Mit ihrem Buch Judenfetisch ist Deborah Feldman zuletzt durch einige als problematisch erachtete Wortmeldungen etwa zu Israel aufgefallen; am Sonntag hätte die jüdische Autorin in Wien lesen sollen. Sie wird nun doch nicht aus Berlin anreisen, denn der Termin wurde abgesagt. Das Gartenbaukino als Veranstalter erklärt, dass sich – der Auftritt wurde im September vereinbart – seit dem Angriff der Hamas auf Israel "neue Themen und potenzielle Konfliktherde aufgetan" hätten, weswegen man es als "schwierig" ansehe, "den Mehrwert" des Abends "zu gewährleisten".

Ja, die Diskursräume sind erhitzt. Vor einem Monat hat der ORF-Journalist Jürgen Pettinger verkündet, dass eine Lesung aus seinem Buch Dorothea in Wien vom Organisator mit der Begründung abgesagt worden sei, man wolle "aus Sicherheitsgründen derzeit keine Veranstaltungen mit jüdischem Konnex" abhalten. Das ist eine so bedauerliche wie alarmierende Feststellung zum Zustand des friedlichen Zusammenlebens in diesem Land. Doch kann man in Zeiten, da die Polizei Kundgebungen sichert, von privaten Veranstaltern verlangen durchzuhalten, wo der öffentliche Diskurs versagt?

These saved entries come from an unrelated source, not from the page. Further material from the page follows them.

Lemma plain_string fuel lx : plain lx -> plain (scanStringLoop fuel lx).1.
Proof.
  revert lx. induction fuel as [|fuel IH]; intros lx H; [done|]. cbn [scanStringLoop].
  case_bool_decide; [auto with plain|]. case_bool_decide; [cbn [fst]; auto with plain|]. case_bool_decide.
  - destruct (simpleEscape _); [apply IH; auto with plain|]. case_bool_decide; [|auto with plain].
    pose proof (plain_unicode (get (get lx)) ltac:(auto with plain)) as HU. destruct (unicodeEscape _) as [lx' t].
    case_bool_decide; [done|by apply IH].
  - case_bool_decide; [apply plain_fail; [by apply controlMessage_ascii|auto with plain]|].
    destruct (followRanges _) as [[|r rs]|]; [apply IH; auto with plain| |auto with plain].
    pose proof (plain_ranges (r :: rs) (add (current (get lx)) (get lx)) ltac:(auto with plain)) as HR. unfold next_byte_in_range.
    destruct (rangesLoop _ _) as [lx' []]; [by apply IH|done].
Qed.

Lemma plain_numberLoop fuel st t lx : plain lx -> plain (scanNumberLoop fuel st t lx).1.
Proof.
  revert st t lx. induction fuel as [|fuel IH]; intros st t lx H; [done|]. cbn [scanNumberLoop].
  destruct (numStep st (current (get lx))) as [st'| |msg] eqn:E; [apply IH; auto with plain|cbn [fst]; auto with plain|].
  apply plain_fail; [|auto with plain]. destruct st; cbn [numStep] in E; repeat case_match; simplify_eq; vm_compute; reflexivity.
Qed.
(** * What the match object denotes *)

(** The binding an [if / else if] chain over [ks] reads, and the one a sequence of
    independent [if]s over [ks] ends up with. *)
Fixpoint firstPresent (m : json) (ks : list string) : option json :=
  match ks with
  | [] => None
  | k :: ks' => match jfind m k with Some v => Some v | None => firstPresent m ks' end
  end.
Definition lastPresent (m : json) (ks : list string) : option json := firstPresent m (rev ks).

(** A numeric field of width [w] read from [o]: value and mask, or nothing selected. *)
Definition num_field (w : Z) (o : option json) (value mask : Z) : Prop :=
  match o with
  | Some j => exists n, parseU64 j = Ret n /\ value = n mod 2 ^ w /\ mask = Z.ones w
  | None => value = 0 /\ mask = 0
  end.

(** An IPv4 field: an unreadable text selects nothing. *)
Definition ip_field (o : option json) (value mask : Z) : Prop :=
  match o with
  | Some j => match parseIpv4WithMaskOrPrefix j with
              | Ret (Some (a, m)) => value = a /\ mask = m
              | Ret None => value = 0 /\ mask = 0
              | Throw _ => False
              end
  | None => value = 0 /\ mask = 0
  end.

Knickt hier jemand ein? Nein, um die Angst vor Gewalt geht es im Fall Feldman nicht. Man befürchtet vielmehr, dass in der aktuell nicht zu Differenzierung neigenden Stimmung die Veranstaltung verkürzt, fehlgedeutet und instrumentalisiert werden könnte. Die Argumente sind nachvollziehbar – leider. (Michael Wurmitzer, 5.12.2023)

KONTRA: Warum den Streit fürchten?

von András Szigetvari

Deborah Feldman thematisiert in ihrem Buch Judenfetisch, wie aus der ehemaligen Sowjetunion zugewanderte Juden sich in Deutschland als Juden inszenieren, obwohl sie zur jüdischen Identität keinen Bezug haben. Anstatt eine Diskussion über die provokante These zuzulassen, hat das Gartenbaukino die Veranstaltung abgesagt.

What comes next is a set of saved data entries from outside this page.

(* ===== verification/ClassifierTables.v ===== *)
(** Classifier, part 3: the mask-grouped tables, mark-and-sweep update and lookup
    (src/src/ndt_core/collection/Classifier.cpp, lines 305-464 and 1079-1429).

    Pointers.  A [Rule*] is the [RuleId] of a live object of [rulesById], which owns the rules;
    a [const Mask*] is an interned mask index; a [Subtable*] is the mask it is filed under in its
    table.  Reading through a pointer that is not live yields a default, and the invariant of
    ClassifierInvariant.v shows that no operation ever does.

    [std::unordered_map] iteration order is unspecified in C++; the model iterates in the order
    of stdpp's maps, and [std::sort] is a merge sort.  No theorem depends on either choice beyond
    the result being a sorted permutation. *)

From S2P Require Import Prelude Bytes CStrings Json ClassifierKey ClassifierParse.

Record Rule := {
  r_id : RuleId;
  r_tableId : Z;
  r_priority : Z;
  r_mask : MaskPtr;
  r_maskedValue : KeyBytes;
  r_effect : RuleEffect;
  r_lastSeenEpoch : Z;
  r_subtable : option MaskPtr;
  r_bucketKey : KeyBytes
}.

Abbreviation RulePtr := RuleId.

Record Subtable := {
  st_mask : MaskPtr;
  st_maxPriority : Z;
  st_buckets : gmap KeyBytes (list RulePtr)
}.

Record TableClassifier := {
  byMask : gmap MaskPtr Subtable;
  subtablesByPriority : list MaskPtr;
  priorityOrderDirty : bool
}.

Record SwitchClassifier := {
  tables : gmap Z TableClassifier;
  rulesById : gmap RuleId Rule;
  epoch : Z
}.

Record Impl := {
  maskIntern : MaskIntern;
  switches : gmap Z SwitchClassifier
}.

Definition emptyTable : TableClassifier := Build_TableClassifier ∅ [] true.
Definition emptySwitch : SwitchClassifier := Build_SwitchClassifier ∅ ∅ 0.
Definition emptyImpl : Impl := Build_Impl emptyIntern ∅.

(** [r->priority]. *)
Definition priorityOf (rs : gmap RuleId Rule) (r : RulePtr) : Z :=
  match rs !! r with Some x => r_priority x | None => 0 end.

Definition recomputeMaxPriority (rs : gmap RuleId Rule) (st : Subtable) : Subtable :=
  let mp := map_fold (fun _ b mp => match b with
                                     | [] => mp
                                     | r :: _ => Z.max (priorityOf rs r) mp
                                     end) (-1) (st_buckets st) in
  {| st_mask := st_mask st; st_maxPriority := mp; st_buckets := st_buckets st |}.

Definition getOrCreateSubtable (tc : TableClassifier) (mask : MaskPtr) : TableClassifier * Subtable :=
  match byMask tc !! mask with
  | Some st => (tc, st)
  | None =>
      let st := {| st_mask := mask; st_maxPriority := -1; st_buckets := ∅ |} in
      ({| byMask := <[mask := st]> (byMask tc);
          subtablesByPriority := subtablesByPriority tc; priorityOrderDirty := true |}, st)
  end.

(** [a->maxPriority > b->maxPriority] decides the order; equals stay unordered. *)
Definition higherFirst (a b : MaskPtr * Subtable) : Prop :=
  st_maxPriority b.2 <= st_maxPriority a.2.

#[export] Instance higherFirst_dec a b : Decision (higherFirst a b).
Proof. unfold higherFirst. apply _. Defined.

Definition rebuildPriorityOrderIfNeeded (tc : TableClassifier) : TableClassifier :=
  if priorityOrderDirty tc then
    {| byMask := byMask tc;
       subtablesByPriority := (merge_sort higherFirst (map_to_list (byMask tc))).*1;
       priorityOrderDirty := false |}
  else tc.

Definition getTable (sw : SwitchClassifier) (tableId : Z) : TableClassifier :=
  default emptyTable (tables sw !! tableId).

Definition set_placement (sub : option MaskPtr) (key : KeyBytes) (r : Rule) : Rule := {|
  r_id := r_id r; r_tableId := r_tableId r; r_priority := r_priority r; r_mask := r_mask r;
  r_maskedValue := r_maskedValue r; r_effect := r_effect r; r_lastSeenEpoch := r_lastSeenEpoch r;
  r_subtable := sub; r_bucketKey := key |}.

Definition set_seen (e : Z) (r : Rule) : Rule := {|
  r_id := r_id r; r_tableId := r_tableId r; r_priority := r_priority r; r_mask := r_mask r;
  r_maskedValue := r_maskedValue r; r_effect := r_effect r; r_lastSeenEpoch := e;
  r_subtable := r_subtable r; r_bucketKey := r_bucketKey r |}.

(** [vec.insert(lower_bound(vec, r, by priority descending), r)]: before the first rule whose
    priority is not greater. *)
Fixpoint bucketInsert (rs : gmap RuleId Rule) (r : RulePtr) (l : list RulePtr) : list RulePtr :=
  match l with
  | [] => [r]
  | a :: l' => if bool_decide (priorityOf rs r < priorityOf rs a)
               then a :: bucketInsert rs r l' else r :: a :: l'
  end.

Definition insertRuleIntoTables (sw : SwitchClassifier) (p : RulePtr) : SwitchClassifier :=
  match rulesById sw !! p with
  | None => sw
  | Some r =>
      let '(tc, st) := getOrCreateSubtable (getTable sw (r_tableId r)) (r_mask r) in
      let bucketKey := r_maskedValue r in
      let bucket := bucketInsert (rulesById sw) p (default [] (st_buckets st !! bucketKey)) in
      let mp := match bucket with
                | [] => st_maxPriority st
                | f :: _ => Z.max (st_maxPriority st) (priorityOf (rulesById sw) f)
                end in
      let st' := {| st_mask := st_mask st; st_maxPriority := mp;
                    st_buckets := <[bucketKey := bucket]> (st_buckets st) |} in
      let tc' := {| byMask := <[r_mask r := st']> (byMask tc);
                    subtablesByPriority := subtablesByPriority tc; priorityOrderDirty := true |} in
      {| tables := <[r_tableId r := tc']> (tables sw);
         rulesById := <[p := set_placement (Some (r_mask r)) bucketKey r]> (rulesById sw);
         epoch := epoch sw |}
  end.

(** [vec.erase(find(vec, r))]. *)
Fixpoint eraseFirst (p : RulePtr) (l : list RulePtr) : list RulePtr :=
  match l with
  | [] => []
  | a :: l' => if bool_decide (a = p) then l' else a :: eraseFirst p l'
  end.

Definition removeFromBuckets (p : RulePtr) (key : KeyBytes) (bs : gmap KeyBytes (list RulePtr))
    : gmap KeyBytes (list RulePtr) :=
  match bs !! key with
  | None => bs
  | Some vec =>
      if bool_decide (p ∈ vec) then
        match eraseFirst p vec with
        | [] => delete key bs
        | vec' => <[key := vec']> bs
        end
      else bs
  end.

Definition removeRuleFromTables (sw : SwitchClassifier) (p : RulePtr) : SwitchClassifier :=
  match rulesById sw !! p with
  | None => sw
  | Some r =>
      match r_subtable r with
      | None => sw
      | Some m =>
          let tc := getTable sw (r_tableId r) in
          match byMask tc !! m with
          | None => sw
          | Some st =>
              let st1 := {| st_mask := st_mask st; st_maxPriority := st_maxPriority st;
                            st_buckets := removeFromBuckets p (r_bucketKey r) (st_buckets st) |} in
              let st2 := recomputeMaxPriority (rulesById sw) st1 in
              let tc' := {| byMask := <[m := st2]> (byMask tc);
                            subtablesByPriority := subtablesByPriority tc;
                            priorityOrderDirty := true |} in
              {| tables := <[r_tableId r := tc']> (tables sw);
                 rulesById := <[p := set_placement None zeroBytes r]> (rulesById sw);
                 epoch := epoch sw |}
          end
      end
  end.

Definition ruleOfParsed (pr : ParsedRule) (e : Z) : Rule := {|
  r_id := pr_id pr; r_tableId := pr_tableId pr; r_priority := pr_priority pr;
  r_mask := pr_mask pr; r_maskedValue := pr_maskedValue pr; r_effect := pr_effect pr;
  r_lastSeenEpoch := e; r_subtable := None; r_bucketKey := zeroBytes |}.

(** [make_unique] puts the new object where its pointer can be followed; [rulesById.emplace]
    then only transfers ownership, so both are the one insertion below. *)
Definition upsertRule (sw : SwitchClassifier) (pr : ParsedRule) : SwitchClassifier :=
  match rulesById sw !! pr_id pr with
  | None =>
      let r := ruleOfParsed pr (epoch sw) in
      insertRuleIntoTables
        {| tables := tables sw; rulesById := <[pr_id pr := r]> (rulesById sw); epoch := epoch sw |}
        (pr_id pr)
  | Some r =>
      {| tables := tables sw; rulesById := <[pr_id pr := set_seen (epoch sw) r]> (rulesById sw);
         epoch := epoch sw |}
  end.

(** The upsert loop: an exception leaves the rules already applied in place. *)
Fixpoint upsertAll (flows : list json) (mi : MaskIntern) (sw : SwitchClassifier)
    : MaskIntern * SwitchClassifier * outcome unit :=
  match flows with
  | [] => (mi, sw, Ret tt)
  | flow :: flows' =>
      let '(mi', r) := parseRuleFromJson flow mi in
      match r with
      | Throw e => (mi', sw, Throw e)
      | Ret pr => upsertAll flows' mi' (upsertRule sw pr)
      end
  end.

Definition toDelete (sw : SwitchClassifier) : list RuleId :=
  (filter (fun kr : RuleId * Rule => r_lastSeenEpoch kr.2 <> epoch sw) (map_to_list (rulesById sw))).*1.

Definition sweepOne (sw : SwitchClassifier) (rid : RuleId) : SwitchClassifier :=
  match rulesById sw !! rid with
  | None => sw
  | Some _ =>
      let sw' := removeRuleFromTables sw rid in
      {| tables := tables sw'; rulesById := delete rid (rulesById sw'); epoch := epoch sw' |}
  end.

Definition sweep (sw : SwitchClassifier) : SwitchClassifier := foldl sweepOne sw (toDelete sw).

Definition rebuildAll (sw : SwitchClassifier) : SwitchClassifier :=
  {| tables := rebuildPriorityOrderIfNeeded <$> tables sw; rulesById := rulesById sw;
     epoch := epoch sw |}.

Definition updateOneSwitch (dpid : Z) (flowArray : list json) : run Impl unit := fun im =>
  let sw := default emptySwitch (switches im !! dpid) in
  let sw1 := {| tables := tables sw; rulesById := rulesById sw; epoch := u64 (epoch sw + 1) |} in
  match upsertAll flowArray (maskIntern im) sw1 with
  | (mi, sw2, Throw e) => ({| maskIntern := mi; switches := <[dpid := sw2]> (switches im) |}, Throw e)
  | (mi, sw2, Ret _) =>
      ({| maskIntern := mi; switches := <[dpid := rebuildAll (sweep sw2)]> (switches im) |}, Ret tt)
  end.

Fixpoint updateSwitchList (l : list json) : run Impl unit := fun im =>
  match l with
  | [] => (im, Ret tt)
  | sw :: l' =>
      match (let! d := jat sw "dpid" in let! dpid := parseU64 d in
             let! flowNode := jat sw "flows" in Ret (dpid, flowNode)) with
      | Throw e => (im, Throw e)
      | Ret (dpid, flowNode) =>
          match extractFlowArray flowNode dpid with
          | Some (JArray flows) =>
              match updateOneSwitch dpid flows im with
              | (im', Throw e) => (im', Throw e)
              | (im', Ret _) => updateSwitchList l' im'
              end
          | _ => updateSwitchList l' im
          end
      end
  end.

Definition updateFromQueriedTables (newTables : json) : run Impl unit := fun im =>
  match newTables with
  | JArray l => updateSwitchList l im
  | _ => (im, Ret tt)
  end.

(** ** Lookup *)

Fixpoint scanSubtables (mi : MaskIntern) (rs : gmap RuleId Rule) (bm : gmap MaskPtr Subtable)
    (keyBytes : KeyBytes) (sts : list MaskPtr) (best : option RulePtr) (bestPriority : Z)
    : option RulePtr :=
  match sts with
  | [] => best
  | p :: sts' =>
      match bm !! p with
      | None => scanSubtables mi rs bm keyBytes sts' best bestPriority
      | Some st =>
          if bool_decide (st_maxPriority st < bestPriority) then best
          else
            let maskedKey := bitAnd keyBytes (maskBytesOf mi (st_mask st)) in
            match st_buckets st !! maskedKey with
            | Some (cand :: _) =>
                if bool_decide (bestPriority < priorityOf rs cand)
                then scanSubtables mi rs bm keyBytes sts' (Some cand) (priorityOf rs cand)
                else scanSubtables mi rs bm keyBytes sts' best bestPriority
            | _ => scanSubtables mi rs bm keyBytes sts' best bestPriority
            end
      end
  end.

Definition lookupInTableNoLock (mi : MaskIntern) (sw : SwitchClassifier) (tableId : Z)
    (key : FlowKey) : option RulePtr :=
  match tables sw !! tableId with
  | None => None
  | Some tc => scanSubtables mi (rulesById sw) (byMask tc) (packKey key)
                 (subtablesByPriority tc) None (-1)
  end.

Definition lookup_ (im : Impl) (dpid : Z) (key : FlowKey) (tableId : Z) : option RuleEffect :=
  match switches im !! dpid with
  | None => None
  | Some sw =>
      match lookupInTableNoLock (maskIntern im) sw tableId key with
      | None => None
      | Some p => r_effect <$> rulesById sw !! p
      end
  end.

Definition knowsSwitch (im : Impl) (dpid : Z) : bool := bool_decide (is_Some (switches im !! dpid)).

Definition getRuleCount (im : Impl) (dpid : Z) : nat :=
  match switches im !! dpid with None => 0 | Some sw => size (rulesById sw) end.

Das Kino reiht sich damit in eine länger werdende Liste von Veranstaltern ein, die kontroverse Debatten lieber canceln, als sie stattfinden zu lassen. An der Uni Wien untersagte das Rektorat im November eine Palästina-Vortragsreihe, weil sich einige der Vortragenden mit dem Vorwurf konfrontiert sahen, die Israel-Boykott-Bewegung zu unterstützen. Davor lud der ÖGB eine Friedenstagung zur Ukraine wegen der Furcht aus, die Tagung würde Russlands Angriff nicht laut genug verurteilen.

Diese Diskurse abwürgen zu wollen ist in einer liberalen Demokratie falsch und nutzlos. Nutzlos, weil diese Thesen durch Absagen gerade in Zeiten von sozialen Medien nicht weniger Raum erhalten, sondern mehr. Demokratie lebt von Widerspruch: Erst durch die Konfrontation mit strittigen und fragwürdigen Standpunkten können Zuhörerinnen und Zuhörer ihre eigenen Positionen schärfen und dazulernen. Warum dem Publikum nicht zutrauen, sich eine eigene Meinung zu bilden, etwa ob ein Abend mit Feldman "Mehrwert" bietet? Eine offene Gesellschaft muss streiten können – auf offener Bühne. (András Szigetvari, 5.12.2023)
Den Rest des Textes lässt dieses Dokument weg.